Acara ini sangat menarik karena selain profesionalisme Bung Budiman yang memang patut dipuji, acara diskusi ini menghadirkan para nara sumber yang juga memiliki kadar profesionalisme yang juga super hebat.
Mereka itu adalah pakar hukum tata negara Bivitri Susanti, ekonom kondang FEB Universitas Indonesia Faisal Basri, Ketua KSPI Andi Gani Nena Wea, Anggota DPR Asrul Sani (PPP), Ketua Satgas Omnibus Law Kementerian Koordinator Perekonomian Airlangga Hartarto yang juga Ketua Kadin Rosan Perkasa Roeslani , dan Staf Khusus Presiden Jokowi periode kedua, Arif Budimanta.
Hasil diskusi memang super. Sesi-sesi diskusi dengan jelas memperlihatkan bahwa banyak sekali pasal-pasal bermasalah dan/atau pasal-pasal cacat fundamental yang tertuang dalam rancangan Omnibus law Cipta Kerja ini yang terdiri 11 kluster. Misal, Pasal 170 yang disebut Menteri Koordinator Hukum dan HAM, Mahfud MD, sebagai pasal salah ketik yang kemudian menjadi viral dengan akronim Saltik. Lihat juga misalnya terkait dengan isu out sourcing buruh dan PHK yang dipermudah serta penghapusan upah minimum kabupaten/kota (UMK).
Selain itu, diskusi ini juga secara jelas memperlihatkan rendahnya keterlibatan publik termasuk serikat buruh sejauh ini dalam proses drafting Omnibus Law Ciker 2020 yang menargetkan sinkronisasi dan simplikasi 79 UU dan 1.239 pasal menjadi 15 bab dan 174 pasal.
Misal, Mas Andi yang Ketua KSPI dengan tegas mengatakan bahwa tidak ada satu pun serikat buruh yang mendapat tawaran untuk bergabung dalam Tim Omnibus Law Pemerintah. Hal yang serupa juga disampaikan oleh pakar hukum tata negara Bivitri Susanti bahwa ia tidak pernah ditawarkan atau diundang untuk bergabung dalam tim itu..

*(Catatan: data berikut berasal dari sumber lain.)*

(* ===== verification/NVTableSerializeClaims.v ===== *)
(** * A stored table comes back, and what the reader trusts *)
From S2P Require Import Prelude Serialize NVTableSerialize NVTableSerializeInv.

Section host.
Context (big_endian : bool) (junk : nat -> Z).

(** What the header of a block says. *)
Record hdr_ok (mem : bytes) (size used ns nd : Z) : Prop := {
  ho_len : lenZ mem = size;
  ho_size : get_size big_endian mem = Ret size;
  ho_used : get_used big_endian mem = Ret used;
  ho_nd : get_num_dyn_entries big_endian mem = Ret nd;
  ho_ns : get_num_static_entries big_endian mem = Ret ns
}.

(** A consistent table: its parts lie inside the block without overlap. *)
Record image_ok (mem : bytes) (used ns nd : Z) : Prop := {
  im_hdr : hdr_ok mem (lenZ mem) used ns nd;
  im_bytes : Forall is_byte mem;
  im_max : lenZ mem < 2 ^ 32;
  im_parts : 12 + 4 * ns + 8 * nd + used <= lenZ mem
}.

Definition hdr_items (size used ns nd : Z) : list item :=
  [I32 (host_value big_endian NV_TABLE_MAGIC_V2); I8 (if big_endian then 1 else 0); I32 size; I32 used; I16 nd; I8 ns].

Definition table_items (mem : bytes) (used ns nd : Z) : list item :=
  hdr_items (lenZ mem) used ns nd ++ (I32 <$> words big_endian (Z.to_nat ns) 12 mem) ++
  (I32 <$> words big_endian (2 * Z.to_nat nd) (12 + 4 * ns) mem) ++ [IBlob (slice mem (lenZ mem - used) used)].

Lemma write_items_app (a : SerializeArchive) (l k : list item) : write_items a (l ++ k) = write_items (write_items a l) k.
Proof. revert a. induction l as [|i l IH]; intros a; [done|]. apply IH. Qed.

Lemma items_enc_app (l k : list item) : items_enc (l ++ k) = items_enc l ++ items_enc k.
Proof. unfold items_enc. by rewrite bind_app. Qed.

(** ** Facts about the header *)

Lemma loadn_range (mem : bytes) (ofs : Z) (n : nat) (v : Z) : Forall is_byte mem -> loadn big_endian mem ofs n = Ret v ->
  0 <= v < 256 ^ Z.of_nat n.
Proof.
  intros Hb H. unfold loadn, load in H. case_bool; [|done]. cbn [obind] in H. injection H as <-.
  pose proof (host_value_range big_endian (slice mem ofs (Z.of_nat n)) (slice_bytes mem ofs _ Hb)) as Hr.
  rewrite slice_length in Hr by lia. exact Hr.
Qed.

Lemma loadn_in_bounds (mem : bytes) (ofs : Z) (n : nat) (v : Z) : loadn big_endian mem ofs n = Ret v ->
  0 <= ofs /\ ofs + Z.of_nat n <= lenZ mem /\ v = host_value big_endian (slice mem ofs (Z.of_nat n)).
Proof. intros H. unfold loadn, load in H. case_bool; [|done]. cbn [obind] in H. injection H as <-. auto with lia. Qed.

Lemma image_ranges (mem : bytes) (used ns nd : Z) : image_ok mem used ns nd ->
  0 <= used < 2 ^ 32 /\ 0 <= ns < 2 ^ 8 /\ 0 <= nd < 2 ^ 16 /\ 11 <= lenZ mem.
Proof.
  intros [[? ? H1 H2 H3] Hb _ _].
  pose proof (loadn_range _ _ _ _ Hb H1). pose proof (loadn_range _ _ _ _ Hb H2). pose proof (loadn_range _ _ _ _ Hb H3).
  apply loadn_in_bounds in H3 as (_ & H3 & _). repeat split; try lia.
Qed.

Lemma loadn_splice (mem : bytes) (ofs : Z) (n : nat) (v p : Z) (b : bytes) : loadn big_endian mem ofs n = Ret v ->
  ofs + Z.of_nat n <= p -> p + lenZ b <= lenZ mem -> loadn big_endian (splice mem p b) ofs n = Ret v.
Proof.
  intros H Hp Hl. apply loadn_in_bounds in H as (H1 & H2 & ->). rewrite loadn_ok.
  - by rewrite splice_before by lia.
  - done.
  - rewrite splice_lenZ; lia.
Qed.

Lebih jauh lagi, diskusi Satu Meja ini juga memperlihatkan sangat terbatasnya orang dan/atau institusi non-pemerintah yang diundang dan/atau diajak berpartisipasi dalam berbagai kegiatan yang dilakukan oleh kementerian dan lembaga negara terkait dalam proses drafting undang-undang ini.

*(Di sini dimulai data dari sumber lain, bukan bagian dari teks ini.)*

(* ===== verification/NVTableSerializeSwap.v ===== *)
(** * Reading a table stored by a host of the other byte order *)
From S2P Require Import Prelude Serialize NVTableSerialize NVTableSerializeInv NVTableSerializeClaims.

(** ** What an entry says, as a host of the given byte order reads it *)

Definition hv (b : bool) (mem : bytes) (ofs : Z) : Z := host_value b (slice mem ofs 4).
Definition entry_flags (mem : bytes) (p : Z) : Z := hd 0 (slice mem p 1).
Definition entry_referenced (b : bool) (flags : Z) : bool := if b then Z.testbit flags 6 else Z.testbit flags 1.
Definition alloc_len (b : bool) (mem : bytes) (p : Z) : Z := hv b mem (p + 4).
Definition hdr_len (indirect : bool) : Z := if indirect then 20 else 12.

Record entry_view := mkView {
  v_indirect : bool;
  v_referenced : bool;
  v_name_len : bytes;      (* with the padding behind it *)
  v_alloc_len : Z;
  v_fields : list Z;       (* value_len; or handle, ofs, len *)
  v_data : bytes
}.

Definition view (b : bool) (mem : bytes) (p : Z) : entry_view :=
  let f := entry_flags mem p in
  let ind := entry_indirect b f in
  mkView ind (entry_referenced b f) (slice mem (p + 1) 3) (alloc_len b mem p)
    (if ind then [hv b mem (p + 8); hv b mem (p + 12); hv b mem (p + 16)] else [hv b mem (p + 8)])
    (slice mem (p + hdr_len ind) (alloc_len b mem p - hdr_len ind)).

(** The entry at [p] lies inside the block. *)
Definition entry_in (b : bool) (mem : bytes) (p : Z) : Prop :=
  0 <= p /\ hdr_len (entry_indirect b (entry_flags mem p)) <= alloc_len b mem p /\ p + alloc_len b mem p <= lenZ mem.

Definition apart (b : bool) (mem : bytes) (p q : Z) : Prop :=
  p + alloc_len b mem p <= q \/ q + alloc_len b mem q <= p.

(** ** Bytes and bits *)

Lemma swap32_host (b : bool) (x : bytes) : Forall is_byte x -> length x = 4%nat -> swap32 (host_value b x) = host_value (negb b) x.
Proof.
  intros Hx Hl. unfold swap32, host_value. destruct b; cbn [negb].
  - rewrite <- Hl, be_bytes_value by done. done.
  - rewrite <- Hl, <- (length_rev x), be_bytes_value by (by apply Forall_rev). by rewrite rev_involutive.
Qed.

Lemma host_value_rev (b : bool) (x : bytes) : host_value b (rev x) = host_value (negb b) x.
Proof. unfold host_value. destruct b; simpl; by rewrite ?rev_involutive. Qed.

Lemma all_bytes (P : Z -> bool) : forallb P (Z.of_nat <$> seq 0 256) = true -> forall f, is_byte f -> P f = true.
Proof.
  intros H f Hf. rewrite List.forallb_forall in H. apply H. unfold is_byte in Hf.
  apply list_elem_of_In, list_elem_of_fmap. exists (Z.to_nat f). split; [lia|]. apply elem_of_seq. lia.
Qed.

Lemma reverse_bits (b : bool) (f : Z) : is_byte f ->
  entry_indirect b (reverse f) = entry_indirect (negb b) f /\ entry_referenced b (reverse f) = entry_referenced (negb b) f /\
  is_byte (reverse f).
Proof.
  intros Hf.
  pose proof (all_bytes (fun f => eqb (entry_indirect b (reverse f)) (entry_indirect (negb b) f)) ltac:(by destruct b; vm_compute) f Hf) as H1.
  pose proof (all_bytes (fun f => eqb (entry_referenced b (reverse f)) (entry_referenced (negb b) f)) ltac:(by destruct b; vm_compute) f Hf) as H2.
  pose proof (all_bytes (fun f => (0 <=? reverse f) && (reverse f <? 256))%Z ltac:(by vm_compute) f Hf) as H3.
  apply eqb_prop in H1, H2. apply andb_true_iff in H3 as [H3 H4]. apply Z.leb_le in H3. apply Z.ltb_lt in H4. by split_and!.
Qed.

(** ** Parts of a region *)

Lemma slice_slice (mem : bytes) (p A k n : Z) : 0 <= p -> 0 <= k -> 0 <= n -> k + n <= A ->
  slice mem (p + k) n = slice (slice mem p A) k n.
Proof.
  intros. unfold slice. rewrite skipn_firstn_comm, take_take, drop_drop. f_equal; [lia|]. f_equal. lia.
Qed.

Lemma slice_part (m m' : bytes) (p A k n : Z) : slice m p A = slice m' p A -> 0 <= p -> 0 <= k -> 0 <= n -> k + n <= A ->
  slice m (p + k) n = slice m' (p + k) n.
Proof. intros H ? ? ? ?. rewrite !(slice_slice _ p A k n) by done. by rewrite H. Qed.

(** An entry is determined by its own region. *)
Lemma view_local (b : bool) (m m' : bytes) (p : Z) : entry_in b m p ->
  slice m p (alloc_len b m p) = slice m' p (alloc_len b m p) ->
  alloc_len b m' p = alloc_len b m p /\ entry_flags m' p = entry_flags m p /\ view b m' p = view b m p.
Proof.
  intros (Hp & Hh & _) Hs. set (A := alloc_len b m p) in *.
  assert (Hh12 : 12 <= A) by (unfold hdr_len in Hh; destruct (entry_indirect _ _); lia).
  assert (Hx : forall k n, 0 <= k -> 0 <= n -> k + n <= A -> slice m' (p + k) n = slice m (p + k) n)
    by (intros; symmetry; by eapply slice_part).
  assert (Hf : entry_flags m' p = entry_flags m p).
  { unfold entry_flags. pose proof (Hx 0 1 ltac:(lia) ltac:(lia) ltac:(lia)) as H0. rewrite Z.add_0_r in H0. by rewrite H0. }
  assert (Ha : alloc_len b m' p = A) by (unfold A, alloc_len, hv; rewrite Hx by lia; done).
  split; [done|]. split; [done|]. unfold view, hv. rewrite Hf, Ha. fold A. unfold hdr_len in *.
  destruct (entry_indirect b (entry_flags m p)); by rewrite !Hx by lia.
Qed.

(** ** One entry *)

Section reader.
Context (big_endian : bool).
Let writer := negb big_endian.

Lemma splice_bytes (mem b : bytes) (ofs : Z) : Forall is_byte mem -> Forall is_byte b -> Forall is_byte (splice mem ofs b).
Proof. intros. unfold splice. rewrite !Forall_app. split_and!; [by apply Forall_take|done|by apply Forall_drop]. Qed.

(** Outside the bytes written. *)
Lemma splice_out (mem : bytes) (ofs : Z) (b : bytes) (q n : Z) : 0 <= q -> 0 <= n -> 0 <= ofs -> ofs + lenZ b <= lenZ mem ->
  q + n <= ofs \/ ofs + lenZ b <= q -> slice (splice mem ofs b) q n = slice mem q n.
Proof. intros ? ? ? ? [?|?]; [by apply splice_before|by apply splice_after]. Qed.

(** A field is turned round in place. *)
Lemma swap_field_ok (mem : bytes) (ofs : Z) : Forall is_byte mem -> 0 <= ofs -> ofs + 4 <= lenZ mem ->
  exists mem', swap_field big_endian mem ofs = Ret mem' /\ lenZ mem' = lenZ mem /\ Forall is_byte mem' /\
    slice mem' ofs 4 = rev (slice mem ofs 4) /\
    (forall q n, 0 <= q -> 0 <= n -> q + n <= ofs \/ ofs + 4 <= q -> slice mem' q n = slice mem q n).
Proof.
  intros Hb Ho Hl. assert (Hs : length (slice mem ofs 4) = 4%nat).
  { pose proof (slice_length mem ofs 4 ltac:(lia) ltac:(lia) ltac:(lia)) as H. unfold lenZ in H. lia. }
  pose proof (slice_bytes mem ofs 4 Hb) as Hsb.
  assert (Hw : host_bytes big_endian 4 (swap32 (host_value big_endian (slice mem ofs 4))) = rev (slice mem ofs 4)).
  { rewrite swap32_host by done. rewrite <- host_value_rev. rewrite <- Hs, <- length_rev at 1.
    apply host_bytes_value. by apply Forall_rev. }
  assert (Hr : lenZ (rev (slice mem ofs 4)) = 4) by (unfold lenZ; rewrite length_rev; lia).
  exists (splice mem ofs (rev (slice mem ofs 4))).
  split; [unfold swap_field; rewrite loadn_ok by (simpl; lia); cbn [obind]; rewrite storen_ok by (simpl; lia); change (Z.of_nat 4) with 4; by rewrite Hw|].
  split; [apply splice_lenZ; lia|]. split; [apply splice_bytes; [done|by apply Forall_rev]|]. split.
  - by apply splice_same'.
  - intros q n Hq Hn Hd. apply splice_out; lia.
Qed.

Lemma swap_flags_ok (mem : bytes) (p : Z) : Forall is_byte mem -> 0 <= p -> p + 1 <= lenZ mem ->
  loadn big_endian mem p 1 = Ret (entry_flags mem p) /\ is_byte (entry_flags mem p) /\
  exists mem', storen big_endian mem p 1 (reverse (entry_flags mem p)) = Ret mem' /\ lenZ mem' = lenZ mem /\
    Forall is_byte mem' /\ entry_flags mem' p = reverse (entry_flags mem p) /\
    (forall q n, 0 <= q -> 0 <= n -> q + n <= p \/ p + 1 <= q -> slice mem' q n = slice mem q n).
Proof.
  intros Hb Hp Hl. pose proof (slice_length mem p 1 ltac:(lia) ltac:(lia) ltac:(lia)) as Hs.
  pose proof (slice_bytes mem p 1 Hb) as Hsb. unfold entry_flags.
  rewrite loadn_ok by (simpl; lia). change (Z.of_nat 1) with 1.
  destruct (slice mem p 1) as [|f [|g l]]; [done| |unfold lenZ in Hs; simpl in Hs; lia].
  inversion Hsb as [|? ? Hf _]; subst. cbn [hd].
  assert (Hv : host_value big_endian [f] = f).
  { unfold host_value. change (rev [f]) with [f]. change (be_value [f]) with (f * 1 + 0). destruct big_endian; lia. }
  destruct (reverse_bits big_endian f Hf) as (_ & _ & Hrf).
  assert (Hw : host_bytes big_endian 1 (reverse f) = [reverse f]).
  { unfold host_bytes. change (be_bytes 1 (reverse f)) with [reverse f / 1 mod 256].
    rewrite Z.div_1_r, Z.mod_small by (unfold is_byte in Hrf; lia). by destruct big_endian. }
  rewrite Hv. split; [done|]. split; [done|]. exists (splice mem p [reverse f]).
  change (lenZ [reverse f]) with 1 in *. split; [rewrite storen_ok by (simpl; lia); by rewrite Hw|].
  split; [apply splice_lenZ; change (lenZ [reverse f]) with 1; lia|]. split; [by apply splice_bytes; [|constructor]|]. split.
  - by rewrite splice_same'.
  - intros q n Hq Hn Hd. apply splice_out; change (lenZ [reverse f]) with 1; lia.
Qed.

Misalnya, itu hanya buruh dan/atau serikat buruh tertentu saja, jika apa yang disebut Menko Bidang Ekonomi Airlangga itu benar, itu hanya pengusaha dan/atau asosiasi pengusaha tertentu saja, dan itu hanya akademisi dan/atau institusi riset tertentu saja yang diajak berpartisipasi dalam proses drafting Omnibus Law Cipta Kerja (OBL Ciker), dengan kluster pertama terkait penyederhanaan perizinan usaha, di masing-masing kementerian dan lembaga negara terkait.
Dalam horison yang lebih tinggi, tidak terungkap adanya justifikasi pemerintah atas penetapan pilihan-pilihan para anggota tim yang berasal dari luar pemerintah termaksud. Dengan kata lain, pemerintah tidak pernah mengumumkan secara terbuka kriteria dari orang dan/atau entitas non-pemerintah itu yang diajak untuk bergabung dalam Tim Omnibus Law Pemerintah.
Lebih miris lagi, tidak jelas bagaimana posisi dari masing-masing peserta orang dan entitas non-pemerintah tersebut. Maksudnya, sangat tidak jelas apakah mereka itu hadir hanya sebagai peserta sosialisasi atau memang ada yang berpartisipasi secara aktif seperti membawa beberapa pasal tertentu. Selain itu, juga tidak ada kejelasan ada tidaknya masukan-masukan penting yang berhasil dituangkan dalam draf Omnibus Law Cipta kerja itu yang berasal dari satu atau beberapa orang dari orang-orang non-pemerintah termaksud.